Dataset entries
Segment Open
(* ===== verification/KnobResolve.v ===== *)
(** * Initial knobs and pressure thresholds

    [gbf-policy/src/compile.rs]: the knobs that a compile profile starts with,
    its lock set and repair policy, and the resource-pressure thresholds that
    the runtime budget, the objective and the trace budget give.  The budget
    itself is that of [gbf-policy/src/budget.rs] and [wram.rs].

    The compile profile and the objective have the fields that resolution
    reads.  An unchecked sum panics on overflow. *)

From S2P Require Import Prelude Numeric KnobLattice KnobDelta Refinement.

(** ** The runtime budget *)

Definition DMG_WRAM_SIZE_BYTES : Z := 0x2000.

Record WramReserved := { wr_overlay : Z; wr_hot_arena_floor : Z; wr_total : Z }.
#[export] Instance WramReserved_eq_dec : EqDecision WramReserved.
Proof. solve_decision. Defined.

Inductive WramPolicyError :=
| LayoutExceedsWram (required_bytes wram_bytes : Z)
| ReservedTotalExceedsWram (total wram_bytes : Z)
| ReservedOverlayExceedsTotal (overlay total : Z)
| HotArenaFloorExceedsWram (hot_arena_floor wram_bytes : Z).

Definition WramReserved_new `{BuildProfile} (overlay hot_arena_floor total : Z)
    : outcome WramPolicyError WramReserved :=
  if DMG_WRAM_SIZE_BYTES <? total then Err (ReservedTotalExceedsWram total DMG_WRAM_SIZE_BYTES)
  else if total <? overlay then Err (ReservedOverlayExceedsTotal overlay total)
  else if DMG_WRAM_SIZE_BYTES <? hot_arena_floor
  then Err (HotArenaFloorExceedsWram hot_arena_floor DMG_WRAM_SIZE_BYTES)
  else
    let* _ := debug_assert (total <=? DMG_WRAM_SIZE_BYTES) in
    Ok {| wr_overlay := overlay; wr_hot_arena_floor := hot_arena_floor; wr_total := total |}.

Definition runtime_internal_bytes (w : WramReserved) : Z := saturating_sub w.(wr_total) w.(wr_overlay).

Inductive RuntimeShellModule :=
| Boot | Interrupts | Scheduler | ShellBanking | Joypad | Text | Keyboard | VideoCommit | ShellPanic
| FuturePersistence | FutureTrace | FutureHarness.
#[export] Instance RuntimeShellModule_eq_dec : EqDecision RuntimeShellModule.
Proof. solve_decision. Defined.
#[export] Program Instance RuntimeShellModule_finite : Finite RuntimeShellModule := {|
  enum := [Boot; Interrupts; Scheduler; ShellBanking; Joypad; Text; Keyboard; VideoCommit; ShellPanic;
           FuturePersistence; FutureTrace; FutureHarness] |}.
Next Obligation. repeat constructor; set_solver. Qed.
Next Obligation. intros []; set_solver. Qed.

#[export] Program Instance PlacementProfile_finite : Finite PlacementProfile := {|
  enum := [StrictOnePerBank; Budgeted; PackedExperts] |}.
Next Obligation. repeat constructor; set_solver. Qed.
Next Obligation. intros []; set_solver. Qed.

Inductive BudgetSlotClass := Bank0Free | CommonBank | ExpertBank.
#[export] Instance BudgetSlotClass_eq_dec : EqDecision BudgetSlotClass.
Proof. solve_decision. Defined.

Record RomBudgetSlot := {
  slot_id : Z;
  slot_class : BudgetSlotClass;
  usable_bytes : Z;
  reserved_slack : Z;
  placement_caps : gset PlacementProfile;
}.

Record RuntimeMemoryCapSection := {
  wram_usable_bytes : Z;
  sram_usable_bytes : Z;
  hram_usable_bytes : Z;
  source_target_profile_hash : Z;
}.

Inductive RuntimeNucleusHash := Real (hash : Z) | SyntheticReference (hash : Z).

Definition nucleus_hash (h : RuntimeNucleusHash) : Z :=
  match h with Real hash | SyntheticReference hash => hash end.

Record RuntimeChromeBudget := {
  rcb_target : string;
  rcb_profile : string;
  runtime_nucleus_hash : RuntimeNucleusHash;
  reference_shell_modules : gset RuntimeShellModule;
  rom_slots : list RomBudgetSlot;
  memory_caps : RuntimeMemoryCapSection;
  wram_reserved : WramReserved;
  sram_reserved : Z;
}.

Inductive RuntimeChromeBudgetValidationError :=
| NoRomSlots
| NoReferenceShellModules
| DuplicateSlotId (id : Z)
| ZeroUsableBytes (id : Z)
| ReservedSlackOutOfRange (id reserved_slack usable_bytes : Z)
| EmptyPlacementCaps (id : Z)
| WramReservedOutOfRange (wram_reserved : WramReserved) (wram_usable_bytes : Z)
| WramHotArenaFloorOutOfRange (hot_arena_floor wram_usable_bytes : Z)
| SramReservedOutOfRange (sram_reserved sram_usable_bytes : Z).

Definition RomBudgetSlot_validate (s : RomBudgetSlot)
    : outcome RuntimeChromeBudgetValidationError unit :=
  if s.(usable_bytes) =? 0 then Err (ZeroUsableBytes s.(slot_id))
  else if s.(usable_bytes) <=? s.(reserved_slack)
  then Err (ReservedSlackOutOfRange s.(slot_id) s.(reserved_slack) s.(usable_bytes))
  else if bool_decide (s.(placement_caps) = ∅) then Err (EmptyPlacementCaps s.(slot_id))
  else Ok ().

Definition validate_slot (seen : gset Z) (s : RomBudgetSlot)
    : outcome RuntimeChromeBudgetValidationError (gset Z) :=
  let* _ := RomBudgetSlot_validate s in
  if bool_decide (s.(slot_id) ∈ seen) then Err (DuplicateSlotId s.(slot_id))
  else Ok ({[s.(slot_id)]} ∪ seen).

Definition RuntimeChromeBudget_validate (b : RuntimeChromeBudget)
    : outcome RuntimeChromeBudgetValidationError unit :=
  let* _ := guard_err (bool_decide (b.(rom_slots) = [])) NoRomSlots in
  let* _ := ofold validate_slot ∅ b.(rom_slots) in
  let* _ := guard_err (bool_decide (b.(reference_shell_modules) = ∅)) NoReferenceShellModules in
  let* _ := guard_err (b.(memory_caps).(wram_usable_bytes) <? b.(wram_reserved).(wr_total))
              (WramReservedOutOfRange b.(wram_reserved) b.(memory_caps).(wram_usable_bytes)) in
  let* _ := guard_err (b.(memory_caps).(wram_usable_bytes) <? b.(wram_reserved).(wr_hot_arena_floor))
              (WramHotArenaFloorOutOfRange b.(wram_reserved).(wr_hot_arena_floor)
                 b.(memory_caps).(wram_usable_bytes)) in
  guard_err (b.(memory_caps).(sram_usable_bytes) <? b.(sram_reserved))
    (SramReservedOutOfRange b.(sram_reserved) b.(memory_caps).(sram_usable_bytes)).

(** ** The profile, the objective and the trace budget *)

Record TraceBudget := { max_events_per_slice : Z; max_bytes_per_frame : Z }.

Record ServiceLevelObjective := {
  max_first_token_cycles_p95 : option Z;
  max_checkpoint_gap_cycles_p95 : option Z;
  max_resume_latency_cycles_p95 : option Z;
  max_ui_jitter_frames_p99 : option Z;
}.

Record CompileObjective := {
  service : option ServiceLevelObjective;
  max_cycles_per_token : option Z;
  max_bank_switches_per_token : option Z;
  max_sram_page_switches_per_token : option Z;
}.

Record CompileProfileSpec := {
  spec_id : string;
  defaults_hash : Z;
  range_caps : RangeCapsSpec;
  spec_repair_policy : RepairPolicy;
  knob_defaults : CompileKnobPartialValues;
  knob_bounds : CompileKnobPartialBounds;
  spec_locks : gset CompileKnobId;
}.

(** [CompileProfileSpecLoadError::InvalidInvariant]; the others come from TOML. *)
Inductive CompileProfileSpecLoadError := InvalidInvariant (invariant field value : string).

Definition validate_compile_profile_spec_v2 (spec : CompileProfileSpec)
    : outcome CompileProfileSpecLoadError unit :=
  let c := spec.(range_caps) in
  if c.(profile_chunk_max) =? 0
  then Err (InvalidInvariant "profile_chunk_max > 0" "range_caps.profile_chunk_max"
              (pretty c.(profile_chunk_max)))
  else if c.(profile_tile_max) =? 0
  then Err (InvalidInvariant "profile_tile_max > 0" "range_caps.profile_tile_max"
              (pretty c.(profile_tile_max)))
  else if c.(profile_tile_min) =? 0
  then Err (InvalidInvariant "profile_tile_min > 0" "range_caps.profile_tile_min"
              (pretty c.(profile_tile_min)))
  else if c.(profile_tile_max) <? c.(profile_tile_min)
  then Err (InvalidInvariant "profile_tile_min <= profile_tile_max" "range_caps.profile_tile_min"
              (pretty c.(profile_tile_min)))
  else match c.(renorm_strategy) with
       | Policy_DynamicMargin margin =>
           if 0x10000 <=? margin
           then Err (InvalidInvariant "DynamicMargin.margin_q16_16 < 0x1_0000"
                       "range_caps.renorm_strategy.margin_q16_16" (pretty margin))
           else Ok ()
       | Policy_ExactPostBoundaryOnly => Ok ()
       end.

Inductive InitialKnobsResolveError :=
| UnknownProfile (profile : string)
| MissingDefault (profile field : string)
| MissingBound (profile field : string).

Definition repair_policy_profile (profile : string)
    : outcome InitialKnobsResolveError RepairPolicyProfile :=
  if String.eqb profile "Bringup" then Ok RPP_Bringup
  else if String.eqb profile "Default" then Ok RPP_Default
  else if String.eqb profile "Trace" then Ok RPP_TraceInvariant
  else if String.eqb profile "Recovery" then Ok RPP_Recovery
  else Err (UnknownProfile profile).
Segment Closed
Give the number of lines in the data that contain the word "DuplicateSlotId", and add no other text.

2